Final Version Posted
no subject
Date: 2007-01-19 09:01 pm (UTC)...Ahem. The Dinobots are as adorable as anything, as per usual, if only because they're so in-character and so protective of their own, and Grimlock picking Air Raid up and dragging him off to Ultra Magnus makes me squee and giggle like a lunatic. And YAY Hot Rod getting to be all confused and paladin-ish and still be himself at the same time!
In short, EEE!
*fussings and skritchings and ribbons for the fishie* Glad you're feeling better, bossfish. *fussksritchfussfuss*
no subject
Date: 2007-01-19 09:04 pm (UTC)You'd say the Dinobots were in character?

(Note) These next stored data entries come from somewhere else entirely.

Lemma check_short_eq s b a i entry tp :
  prev_traded_position s = (-1)%Z ->
  prev_traded_price s = Some entry ->
  take_profit_px s = Some tp ->
  checkStopConditions s b a i
  = if Qgeb tp a then
      close_and_save s (bandPL s (inject_Z (-1) * (a - entry))) b a i
    else
      call sl := get_attr (stop_loss_px s) in
      if Qleb sl a then
        close_and_save s (bandPL s (inject_Z (-1) * (a - entry))) b a i
      else
        saveStats (set_current_action "hold" s)
          (inject_Z (-1) * (a - entry)) i.
Proof.
  intros Hp He Ht. unfold checkStopConditions. simpl.
  rewrite Hp, He, Ht. reflexivity.
Qed.

(** A close does not look at the stop-loss level it is about to clear. *)
Lemma close_and_save_forgets_stop s v PL b a i :
  prev_traded_position s = 1%Z \/ prev_traded_position s = (-1)%Z ->
  close_and_save (set_stop_loss_px v s) PL b a i
  = close_and_save s PL b a i.
Proof.
  intros Hp. unfold close_and_save, closeTrade, store_executed_price.
  simpl.
  destruct Hp as [Hp | Hp]; rewrite Hp; simpl;
    destruct (list_set (executed_price s) i _); simpl; try reflexivity;
    repeat match goal with
           | |- context [if ?c then _ else _] => destruct c
           end; reflexivity.
Qed.

(** * Stop and target evaluation on an open position *)

Lemma rbind_ok {A B : Type} (a : A) (k : A -> result B) :
  rbind (Ok a) k = k a.
Proof. reflexivity. Qed.

Lemma hold_and_save_ok s PL i n :
  sized n s -> (i < n)%nat ->
  prev_traded_position s = 1%Z \/ prev_traded_position s = (-1)%Z ->
  exists s',
    saveStats (set_current_action "hold" s) PL i = Ok s' /\
    held s s' /\
    same_level_columns s s' /\
    executed_price s' = executed_price s /\
    action s' !! i = Some "hold"%string /\
    arr_PL s' !! i = Some (Filled PL).
Proof.
  intros Hs Hi Hp.
  exists (saved (set_current_action "hold" s) PL i). split.
  - apply (saveStats_ok _ PL i n); simpl; auto.
  - destruct Hs as (Ha & _ & Hpl & _).
    unfold held, same_level_columns. simpl.
    repeat split; apply list_lookup_insert_eq; lia.
Qed.

Lemma check_long s b a i n entry tp sl :
  sized n s -> (i < n)%nat ->
  prev_traded_position s = 1%Z ->
  prev_traded_price s = Some entry ->
  take_profit_px s = Some tp ->
  stop_loss_px s = Some sl ->
  exists s',
    checkStopConditions s b a i = Ok s' /\
    same_level_columns s s' /\
    (tp <= b \/ b <= sl ->
       closed_with s s' (bandPL s (inject_Z 1 * (b - entry))) /\
       executed_price s' !! i = Some (Filled b) /\
       action s' !! i = Some "close long"%string) /\
    (~ tp <= b -> ~ b <= sl ->
       held s s' /\
       executed_price s' = executed_price s /\
       action s' !! i = Some "hold"%string /\
       arr_PL s' !! i = Some (Filled (inject_Z 1 * (b - entry)))).
Proof.
  intros Hs Hi Hp He Ht Hl.
  rewrite (check_long_eq s b a i entry tp Hp He Ht), Hl.
  unfold get_attr. rewrite rbind_ok.
  destruct (close_and_save_ok s (bandPL s (inject_Z 1 * (b - entry)))
              b a i n Hs Hi (or_introl Hp))
    as (sc & Hc & Hcw & Hlv & Hex & Hac & _).
  rewrite Hp in Hex, Hac. simpl in Hex, Hac.
  destruct (hold_and_save_ok s (inject_Z 1 * (b - entry)) i n Hs Hi
              (or_introl Hp))
    as (sh & Hh & Hheld & Hlvh & Hexh & Hach & Hplh).
  destruct (Qleb tp b) eqn:E1.
  - apply Qleb_le in E1. exists sc. split; [assumption|]. split; [assumption|].
      split; [auto | intros; exfalso; lra].
  - apply Qleb_gt in E1. destruct (Qgeb sl b) eqn:E2.
    + apply Qgeb_ge in E2. exists sc. split; [assumption|]. split; [assumption|].
      split; [auto | intros; exfalso; lra].
    + apply Qgeb_lt in E2. exists sh.
      split; [assumption|]. split; [assumption|].
      split; [intros [H | H]; exfalso; lra | auto].
Qed.

Lemma check_short s b a i n entry tp sl :
  sized n s -> (i < n)%nat ->
  prev_traded_position s = (-1)%Z ->
  prev_traded_price s = Some entry ->
  take_profit_px s = Some tp ->
  stop_loss_px s = Some sl ->
  exists s',
    checkStopConditions s b a i = Ok s' /\
    same_level_columns s s' /\
    (a <= tp \/ sl <= a ->
       closed_with s s' (bandPL s (inject_Z (-1) * (a - entry))) /\
       executed_price s' !! i = Some (Filled a) /\
       action s' !! i = Some "close short"%string) /\
    (~ a <= tp -> ~ sl <= a ->
       held s s' /\
       executed_price s' = executed_price s /\
       action s' !! i = Some "hold"%string /\
       arr_PL s' !! i = Some (Filled (inject_Z (-1) * (a - entry)))).
Proof.
  intros Hs Hi Hp He Ht Hl.
  rewrite (check_short_eq s b a i entry tp Hp He Ht), Hl.
  unfold get_attr. rewrite rbind_ok.
  destruct (close_and_save_ok s (bandPL s (inject_Z (-1) * (a - entry)))
              b a i n Hs Hi (or_intror Hp))
    as (sc & Hc & Hcw & Hlv & Hex & Hac & _).
  rewrite Hp in Hex, Hac. simpl in Hex, Hac.
  destruct (hold_and_save_ok s (inject_Z (-1) * (a - entry)) i n Hs Hi
              (or_intror Hp))
    as (sh & Hh & Hheld & Hlvh & Hexh & Hach & Hplh).
  destruct (Qgeb tp a) eqn:E1.
  - apply Qgeb_ge in E1. exists sc. split; [assumption|]. split; [assumption|].
      split; [auto | intros; exfalso; lra].
  - apply Qgeb_lt in E1. destruct (Qleb sl a) eqn:E2.
    + apply Qleb_le in E2. exists sc. split; [assumption|]. split; [assumption|].
      split; [auto | intros; exfalso; lra].
    + apply Qleb_gt in E2. exists sh.
      split; [assumption|]. split; [assumption|].
      split; [intros [H | H]; exfalso; lra | auto].
Qed.

(** * The transition table *)

(** C1. From flat a buy opens a long executed at the ask and a sell opens a
    short executed at the bid; a sell while long closes at the bid and a buy
    while short closes at the ask; a buy while long and a sell while short
    are the stop and target check of the open position, which either holds
    it with its entry price and levels unchanged or closes it. *)
Theorem transition_table (s : signalHandler) (b a : Q) (i n : nat)
    (Hs : sized n s) (Hi : (i < n)%nat) (Hc : coherent s) :
  (prev_traded_position s = 0%Z ->
     (exists s', buy s b a i = Ok s' /\
        prev_traded_position s' = 1%Z /\
        prev_traded_price s' = Some a /\
        executed_price s' !! i = Some (Filled a) /\
        action s' !! i = Some "buy"%string) /\
     (exists s', sell s b a i = Ok s' /\
        prev_traded_position s' = (-1)%Z /\
        prev_traded_price s' = Some b /\
        executed_price s' !! i = Some (Filled b) /\
        action s' !! i = Some "short"%string)) /\
  (prev_traded_position s = 1%Z ->
     (exists s', sell s b a i = Ok s' /\
        prev_traded_position s' = 0%Z /\
        executed_price s' !! i = Some (Filled b) /\
        action s' !! i = Some "close long"%string) /\
     buy s b a i = checkStopConditions s b a i /\
     (exists s', buy s b a i = Ok s' /\
        ((held s s' /\ action s' !! i = Some "hold"%string) \/
         (prev_traded_position s' = 0%Z /\
          action s' !! i = Some "close long"%string)))) /\
  (prev_traded_position s = (-1)%Z ->
     (exists s', buy s b a i = Ok s' /\
        prev_traded_position s' = 0%Z /\
        executed_price s' !! i = Some (Filled a) /\
        action s' !! i = Some "close short"%string) /\
     sell s b a i = checkStopConditions s b a i /\
     (exists s', sell s b a i = Ok s' /\
        ((held s s' /\ action s' !! i = Some "hold"%string) \/
         (prev_traded_position s' = 0%Z /\
          action s' !! i = Some "close short"%string)))).
Proof.
  pose proof Hs as (Ha & _ & _ & _ & Hx & _).
  split; [|split]; intros Hp.
  - split.
    + eexists. split; [apply (buy_opens s b a i n); assumption|].
      simpl. repeat split; apply list_lookup_insert_eq; lia.
    + eexists. split; [apply (sell_opens s b a i n); assumption|].
      simpl. repeat split; apply list_lookup_insert_eq; lia.
  - destruct Hc as [(Hp0 & _) | (_ & (e & He) & (sl & Hl) & (tp & Ht))];
      [congruence|].
    assert (Hbuy : buy s b a i = checkStopConditions s b a i).
    { unfold buy. rewrite Hp. reflexivity. }
    split; [|split; [exact Hbuy|]].
    + destruct (sell_closes_long s b a i n e Hs Hi Hp He)
        as (s' & H1 & Hcw & H2 & H3).
      exists s'. repeat split; try assumption. apply Hcw.
    + rewrite Hbuy.
      destruct (check_long s b a i n e tp sl Hs Hi Hp He Ht Hl)
        as (s' & H1 & _ & Hclose & Hhold).
      exists s'. split; [assumption|].
      destruct (Qlt_le_dec b tp) as [H2 | H2];
        [destruct (Qlt_le_dec sl b) as [H3 | H3]|].
      * left. destruct Hhold as (? & _ & ? & _); [lra | lra | auto].
      * right. destruct Hclose as (Hcw & _ & ?); [auto|].
        split; [apply Hcw | assumption].
      * right. destruct Hclose as (Hcw & _ & ?); [auto|].
        split; [apply Hcw | assumption].
  - destruct Hc as [(Hp0 & _) | (_ & (e & He) & (sl & Hl) & (tp & Ht))];
      [congruence|].
    assert (Hsell : sell s b a i = checkStopConditions s b a i).
    { unfold sell. rewrite Hp. reflexivity. }
    split; [|split; [exact Hsell|]].
    + destruct (buy_closes_short s b a i n e Hs Hi Hp He)
        as (s' & H1 & Hcw & H2 & H3).
      exists s'. repeat split; try assumption. apply Hcw.
    + rewrite Hsell.
      destruct (check_short s b a i n e tp sl Hs Hi Hp He Ht Hl)
        as (s' & H1 & _ & Hclose & Hhold).
      exists s'. split; [assumption|].
      destruct (Qlt_le_dec tp a) as [H2 | H2];
        [destruct (Qlt_le_dec a sl) as [H3 | H3]|].
      * left. destruct Hhold as (? & _ & ? & _); [lra | lra | auto].
      * right. destruct Hclose as (Hcw & _ & ?); [auto|].
        split; [apply Hcw | assumption].
      * right. destruct Hclose as (Hcw & _ & ?); [auto|].
        split; [apply Hcw | assumption].
Qed.

Lemma transition_table_witness :
  sized 5 demo_long /\ (1 < 5)%nat /\ coherent demo_long /\
  exists s', sell demo_long (11070 # 10000) (11071 # 10000) 1 = Ok s' /\
             prev_traded_position s' = 0%Z /\
             executed_price s' !! 1%nat = Some (Filled (11070 # 10000)).
Proof.
  assert (H1 : sized 5 demo_long) by (vm_compute; repeat split; reflexivity).
  assert (H2 : (1 < 5)%nat) by lia.
  assert (H3 : coherent demo_long).
  { right. split; [left; reflexivity|].
    repeat split; eexists; vm_compute; reflexivity. }
  repeat split; try assumption.
  destruct (transition_table demo_long (11070 # 10000) (11071 # 10000)
              1 5 H1 H2 H3) as (_ & Hlong & _).
  destruct (Hlong eq_refl) as ((s' & Hsell & Hp & Hx & _) & _).
  exists s'. auto.
Defined.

I'm really not sure about Hot Rod, m'self ... [why do I keep writing Autobots I've never written before?] ... any how, you liked? Found fault with?
:: purrs and preens:: I am feeling rather better, yes, albeit still pretty limp and lame. Thankee.
no subject
Date: 2007-01-20 01:07 am (UTC)I want to take the Dinobots home with me and keep them in my room. ^_______^So very, very much love, and like Peper says, it's nice to see Grimlock pulling rank, being that little bit sneaky and staying in character while he does it. I really, really like Hot Rod, for all he makes me think of Rodimus Prime a little more - I'm not sure why, though, before you poke me! *ducks fishsticks*
The brattiness of the Aerialbots was interesting, since they were still acting like the stuck-up twits fresh onto the planet far more than Hot Rod ever did, and I really liked a couple of Hot Rod's lines - particularly the one about this being Optimus Prime's unit, and his surprise at such jerks being part of it. That was a nice touch. ^_^
*skritchskritchfuss* This is good. A poorlyfish is a very bad thing! :O *ribbonsribbonsskritchies*
no subject
Date: 2007-01-20 07:13 am (UTC)Grimlock has his smart and sneaky moments in canon, albeit not as often in the cartoon. Besides, if you take the tech specs literally, he outranks Silverbolt [which makes sense, since he has seniority], let alone the other Aerialbots. And Hot Rod really ought to contain little germs of what made him Rodimus Prime. The Matrix may have given him power and wisdom, but it had to have something to work with first.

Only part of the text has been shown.